Les trois propositions de directives présentées par la Commission européenne tendent essentiellement à harmoniser certaines règles de répartition des capacités d'infrastructures ferroviaires, de tarification, ou de contrôle de sécurité avec l'objectif, à terme, de favoriser le développement du transport ferroviaire de marchandises.
Si l'on ne peut que souscrire à l'objectif d'accroître la part du rail dans le transport de marchandises, il semble cependant restrictif de l'envisager sous l'angle exclusif du coût d'utilisation de l'infrastructure, ignorant par ailleurs les nombreux atouts dont dispose potentiellement le fret ferroviaire : la densité du maillage du territoire, la fluidité du trafic, la sécurité du transport, le respect des horaires...

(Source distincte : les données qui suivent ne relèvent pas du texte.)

(** ** Self-consistency: sampling and the agreement score *)

Section Sampling.
Variable generate : nat → string → Py.result string.

(** The sampling loop returns, whatever the collaborator does, and keeps
    the normalized texts of the calls that succeeded. *)
Lemma sample_collects (prompt : string) (num i : nat) (responses : list string) :
  sample generate prompt i num responses
  = Py.Ok (responses ++ successful_responses generate prompt i num)%list.
Proof.
  unfold successful_responses. revert i responses.
  induction num as [|k IH]; intros i responses.
  - cbn. rewrite app_nil_r. reflexivity.
  - cbn [sample seq omap list_omap].
    destruct (generate i prompt) as [text|e]; cbn; rewrite IH.
    + rewrite <- app_assoc. reflexivity.
    + reflexivity.
Qed.

Lemma self_consistency_unfold (prompt : string) (num_samples : nat) :
  ∃ v, detect_self_consistency generate prompt num_samples = Py.Ok v
       ∧ ((length (successful_responses generate prompt 0 num_samples) < 2)%nat →
          hallucination_type v = Some "generation_failed"
          ∧ is_hallucination v = true ∧ confidence v = 1.0%Q)
       ∧ ((2 ≤ length (successful_responses generate prompt 0 num_samples))%nat →
          let score :=
            _calculate_agreement (successful_responses generate prompt 0 num_samples) in
          is_hallucination v = Py.Qltb score threshold
          ∧ confidence v = (Qabs (score - threshold) / threshold)%Q
          ∧ hallucination_type v
            = (if Py.Qltb score threshold then Some "inconsistency" else None)
          ∧ Py.getitem "responses" (evidence v)
            = Some (VList (map VStr (successful_responses generate prompt 0 num_samples)))).
Proof.
  unfold detect_self_consistency. rewrite sample_collects. cbn [app mbind Py.result_bind].
  destruct (length (successful_responses generate prompt 0 num_samples) <? 2)%nat eqn:E.
  - eexists. split; [reflexivity|]. apply Nat.ltb_lt in E. split.
    + intros _. repeat split.
    + intros H. lia.
  - eexists. split; [reflexivity|]. apply Nat.ltb_ge in E. split.
    + intros H. lia.
    + intros _. repeat split.
Qed.

(** X1: the two detection methods that call the text-generation
    collaborator return a verdict whenever each call of the collaborator
    returns or raises a subclass of [Exception], be it that some, all or none
    of the calls raise: their [except Exception] catches each of these.  (An
    exception outside [Exception] would pass through; it is not an outcome
    of [Py.result].) *)
Theorem collaborator_methods_return (prompt text : string) (num_samples : nat) :
  (∃ v, detect_self_consistency generate prompt num_samples = Py.Ok v)
  ∧ (∃ v, detect_contradiction generate text = Py.Ok v).
Proof.
  split.
  - destruct (self_consistency_unfold prompt num_samples) as (v & Hv & _).
    exists v. exact Hv.
  - unfold detect_contradiction.
    destruct (generate 0%nat (contradiction_prompt text)); eexists; reflexivity.
Qed.

(** X2: self-consistency gives up with "generation_failed" exactly when
    fewer than two of its calls succeed; otherwise it judges the responses of
    the calls that succeeded, and a failed call costs nothing else. *)
Theorem generation_failed_iff (prompt : string) (num_samples : nat) :
  ∃ v, detect_self_consistency generate prompt num_samples = Py.Ok v
       ∧ (hallucination_type v = Some "generation_failed"
          ↔ (length (successful_responses generate prompt 0 num_samples) < 2)%nat)
       ∧ ((2 ≤ length (successful_responses generate prompt 0 num_samples))%nat →
          Py.getitem "responses" (evidence v)
          = Some (VList (map VStr (successful_responses generate prompt 0 num_samples)))
          ∧ Py.getitem "agreement_score" (evidence v)
            = Some (VFloat (_calculate_agreement
                              (successful_responses generate prompt 0 num_samples)))).
Proof.
  destruct (self_consistency_unfold prompt num_samples) as (v & Hv & Hfew & Hmany).
  exists v. split; [exact Hv|]. split.
  - split; [|intros H; exact (proj1 (Hfew H))].
    intros Htype.
    destruct (Nat.lt_ge_cases (length (successful_responses generate prompt 0 num_samples)) 2)
      as [Hlt|Hge]; [exact Hlt|].
    destruct (Hmany Hge) as (_ & _ & Ht & _). rewrite Ht in Htype.
    destruct (Py.Qltb _ threshold); discriminate.
  - intros Hge. split; [exact (proj2 (proj2 (proj2 (Hmany Hge))))|].
    unfold detect_self_consistency in Hv. rewrite sample_collects in Hv.
    cbn [app mbind Py.result_bind] in Hv.
    apply Nat.ltb_ge in Hge. rewrite Hge in Hv. injection Hv as <-. reflexivity.
Qed.

End Sampling.

Lemma generation_failed_iff_witness :
  (2 ≤ length (successful_responses (scripted ["Paris"; " paris "; "Lyon"]) "Capital?" 0 5))%nat
  ∧ ∃ v, detect_self_consistency (scripted ["Paris"; " paris "; "Lyon"]) "Capital?" 5 = Py.Ok v
         ∧ Py.getitem "responses" (evidence v)
           = Some (VList [VStr "paris"; VStr "paris"; VStr "lyon"]).
Proof.
  assert (H : (2 ≤ length (successful_responses (scripted ["Paris"; " paris "; "Lyon"])
                             "Capital?" 0 5))%nat) by (vm_compute; lia).
  split; [exact H|].
  destruct (generation_failed_iff (scripted ["Paris"; " paris "; "Lyon"]) "Capital?" 5)
    as (v & Hv & _ & Hmany).
  exists v. split; [exact Hv|]. exact (proj1 (Hmany H)).
Defined.

(** ** Scores and confidences lie in the unit interval *)

Section UnitInterval.
(** * obsidian-copy-to-mp: a shallow embedding of the plugin and its properties

    The plugin renders a Markdown note to a DOM tree, waits for the renderer
    to settle, rewrites the tree (images to data URIs, inline styles) and puts
    the resulting HTML on the clipboard.  This development embeds the pure
    parts of the plugin's main module as Rocq functions, the stateful parts
    (the three module-level variables, promises, the DOM) as explicit state,
    and takes what the browser and Obsidian provide (image decoding, the
    vault, the CSS selector engine, the style catalogue of [styles_temp.js])
    as parameters.  The first part holds the definitions, module by module
    in the order of the pipeline; the second part holds the properties.

    JavaScript strings are modelled as [string] (a sequence of bytes): for
    ASCII text this is the sequence of UTF-16 code units the program sees. *)

From Stdlib Require Import ZArith QArith Lia Bool Ascii String List Permutation Sorted.
From stdpp Require Import base option gmap strings.

Set Warnings "-comment-terminator-in-string".

(** stdpp keeps [simpl] away from string concatenation; the proofs below
    compute with it. *)
#[local] Arguments String.append !s1 s2 : simpl nomatch.

Local Open Scope string_scope.
Local Open Scope Z_scope.

(* ================================================================== *)
(** * JavaScript string primitives used by the source *)
(* ================================================================== *)

Module JS.

(** [s.length], as a JavaScript number. *)
Definition len (s : string) : Z := Z.of_nat (String.length s).
(** ** The intensity query on a fitted interpolator *)


Lemma ebl_grid_at s (z lmu : list R) i j zi l :
  z !! i = Some zi → lmu !! j = Some l →
  grid_at (ebl_grid s z lmu) i j = Some (pow10 (s (log10 l) zi)).
Proof.
  intros Hi Hj. unfold grid_at, ebl_grid.
  rewrite list_lookup_fmap, Hi. simpl. by rewrite list_lookup_fmap, Hj.
Qed.

Lemma gather_lookup {A} (d : A) (l : list A) (idx : list nat) k i x :
  idx !! k = Some i → l !! i = Some x → gather d l idx !! k = Some x.
Proof.
  intros Hk Hi. unfold gather. rewrite list_lookup_fmap, Hk. simpl.
  by rewrite Hi.
Qed.

Lemma gather_Forall {A} (P : A → Prop) (d : A) (l : list A) idx :
  Forall P l → Forall (λ i, (i < length l)%nat) idx →
  Forall P (gather d l idx).
Proof.
  intros HP Hidx. unfold gather. apply Forall_fmap.
  eapply Forall_impl; [exact Hidx|]. intros i Hi. simpl.
  destruct (lookup_lt_is_Some_2 l i Hi) as [x Hx]. rewrite Hx. simpl.
  eapply Forall_lookup_1; eauto.
Qed.

Lemma perm_seq_lt (idx : list nat) n :
  idx ≡ₚ seq 0 n → Forall (λ i, (i < n)%nat) idx.
Proof.
  intros ->. apply Forall_forall. intros i Hi.
  apply elem_of_seq in Hi. lia.
Qed.

Section Fitted.
Context `{NumpySort, Fitpack}.

(** What a successful construction guarantees about the instance. *)
Lemma fitted_state ztab lmutab nuInu kx ky self :
  EBL_new ztab lmutab nuInu kx ky = Ok self →
  ∃ z0 zrest s,
    ztab = z0 :: zrest
    ∧ Sorted Rlt ztab
    ∧ self !! "_z" = Some (AArr1 ztab)
    ∧ self !! "_loglmu" = Some (AArr1 (log10 <$> lmutab))
    ∧ self !! "_nuInu" = Some (AArr2 (grid_map log10 nuInu))
    ∧ self !! "_EBL__eblSpline" = Some (ASpline s)
    ∧ self !! "_loglnu" = None.
Proof.
  intros Hnew. apply EBL_new_inv in Hnew as (s & Hfit & ->).
  apply RBSpline_axes in Hfit as (_ & Hz & _ & Hne & _).
  destruct ztab as [|z0 zrest]; [done|].
  exists z0, zrest, s.
  rewrite fitted_lookup_z, fitted_lookup_loglmu, fitted_lookup_nuInu,
    fitted_lookup_spline, fitted_lookup_loglnu. done.
Qed.

(** With the wavelengths in a Python list, line 318 raises after the
    redshift check of line 314. *)
Lemma ebl_array_list_eval (self : obj) (z : pyarg) (l : list R) z0 ztab :
  self !! "_z" = Some (AArr1 (z0 :: ztab)) →
  ebl_array z (PList l) self
  = (self, below_warning z0 (contents z), Raise (AttributeError "shape")).
Proof.
  intros Hz. unfold ebl_array, mbind, Py_bind, getattr. rewrite Hz. simpl.
  change (match z with PScalar x => [x] | PList l => l | PArray a => a end)
    with (contents z).
  unfold below_warning. by destruct (bool_decide _).
Qed.

(** C1.  Permutation invariance of the intensity query: on a fitted
    interpolator, for arrays [z] and [lmu] of positive wavelengths and
    permutations [q] and [p] of their indices, both calls return, and
    entry [i, j] of the grid for the permuted arrays is entry
    [q(i), p(j)] of the grid for [z] and [lmu]. *)
Theorem ebl_array_permutation_invariance
    ztab lmutab nuInu kx ky self (z lmu : list R) (q p : list nat) :
  EBL_new ztab lmutab nuInu kx ky = Ok self →
  Forall (λ l, 0 < l) lmu →
  q ≡ₚ seq 0 (length z) →
  p ≡ₚ seq 0 (length lmu) →
  ∃ G G',
    (ebl_array (PArray z) (PArray lmu) self).2 = Ok G
    ∧ (ebl_array (PArray (gather 0 z q)) (PArray (gather 0 lmu p)) self).2
      = Ok G'
    ∧ ∀ i j qi pj, q !! i = Some qi → p !! j = Some pj →
        ∃ v, grid_at G' i j = Some v ∧ grid_at G qi pj = Some v.
Proof.
  intros Hnew Hpos Hq Hp.
  destruct (fitted_state _ _ _ _ _ _ Hnew)
    as (z0 & zrest & s & -> & _ & Hz & _ & _ & Hs & _).
  pose proof (perm_seq_lt _ _ Hq) as Hqlt.
  pose proof (perm_seq_lt _ _ Hp) as Hplt.
  exists (ebl_grid s z lmu), (ebl_grid s (gather 0 z q) (gather 0 lmu p)).
  split; [|split].
  - by erewrite ebl_array_eval.
  - erewrite ebl_array_eval; eauto. simpl. by apply gather_Forall.
  - intros i j qi pj Hi Hj.
    assert (Hqi : (qi < length z)%nat).
    { eapply Forall_lookup_1 in Hqlt; eauto. }
    assert (Hpj : (pj < length lmu)%nat).
    { eapply Forall_lookup_1 in Hplt; eauto. }
    destruct (lookup_lt_is_Some_2 z qi Hqi) as [zq Hzq].
    destruct (lookup_lt_is_Some_2 lmu pj Hpj) as [lp Hlp].
    exists (pow10 (s (log10 lp) zq)). split.
    + apply ebl_grid_at; by eapply gather_lookup.
    + by apply ebl_grid_at.
Qed.
End Fitted.

Lemma log10_lt a b : 0 < a → a < b → log10 a < log10 b.
Proof.
  intros Ha Hab. unfold log10. apply Rmult_lt_compat_r.
  - apply Rinv_0_lt_compat, ln10_pos.
  - by apply ln_increasing.
Qed.

Lemma example_ebl_new :
  @EBL_new affine_fit example_z example_lmu example_nuInu 2 2
  = Ok example_ebl.
Proof.
  apply @EBL_new_complete. unfold RBSpline, strictly_increasing.
  rewrite (bool_decide_eq_true_2 (Sorted Rlt (log10 <$> example_lmu))).
  2:{ unfold example_lmu. csimpl.
      repeat constructor; apply log10_lt; lra. }
  rewrite (bool_decide_eq_true_2 (Sorted Rlt example_z)).
  2:{ unfold example_z. repeat constructor; lra. }
  done.
Qed.

Lemma ebl_array_permutation_invariance_witness :
  ∃ G G',
    (@ebl_array merge_sort_numpy (PArray [2; 1 / 2]) (PArray [3; 1; 2])
       example_ebl).2 = Ok G
    ∧ (@ebl_array merge_sort_numpy
         (PArray (gather 0 [2; 1 / 2] [1; 0]%nat))
         (PArray (gather 0 [3; 1; 2] [2; 0; 1]%nat)) example_ebl).2 = Ok G'
    ∧ ∀ i j qi pj,
        [1; 0]%nat !! i = Some qi → [2; 0; 1]%nat !! j = Some pj →
        ∃ v, grid_at G' i j = Some v ∧ grid_at G qi pj = Some v.
Proof.
  apply (@ebl_array_permutation_invariance merge_sort_numpy affine_fit
           example_z example_lmu example_nuInu 2%nat 2%nat).
  - exact example_ebl_new.
  - repeat constructor; lra.
  - simpl. apply perm_swap.
  - simpl. change [2; 0; 1]%nat with ([2]%nat ++ [0; 1]%nat).
    rewrite (comm (++)). done.
Defined.

Section IntensityQuery.
Context `{NumpySort, Fitpack}.


(** The warnings and the state after [ebl_array] are decided by line 314,
    whatever happens afterwards. *)
Lemma ebl_array_effects (self : obj) (z lmu : pyarg) z0 ztab :
  self !! "_z" = Some (AArr1 (z0 :: ztab)) →
  (ebl_array z lmu self).1 = (self, below_warning z0 (contents z)).
Proof.
  intros Hz. unfold ebl_array, mbind, Py_bind, getattr, lift, warn.
  rewrite Hz. simpl.
  change (match z with PScalar x => [x] | PList l => l | PArray a => a end)
    with (contents z).
  unfold below_warning.
  destruct (bool_decide _); simpl;
    (destruct (shape0 _); simpl; [|done]);
    (destruct (self !! "_EBL__eblSpline"); simpl; done).
Qed.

En outre, les exigences nouvelles qui émanent de la société en terme d'environnement, d'aménagement du territoire, de sécurité, les besoins qui s'expriment à l'égard du service public ferroviaire de la part des usagers, obligent chaque Etat de l'Union européenne à reconsidérer fondamentalement sa politique des transports.
La catastrophe du tunnel du Mont-Blanc intervenue le 24 mars dernier ou, plus récemment, celle du tunnel de Tauern en Autriche ont mis en lumière l'impérieuse nécessité de rompre avec une politique du «tout routier» et de développer l'intermodalité et le transport combiné.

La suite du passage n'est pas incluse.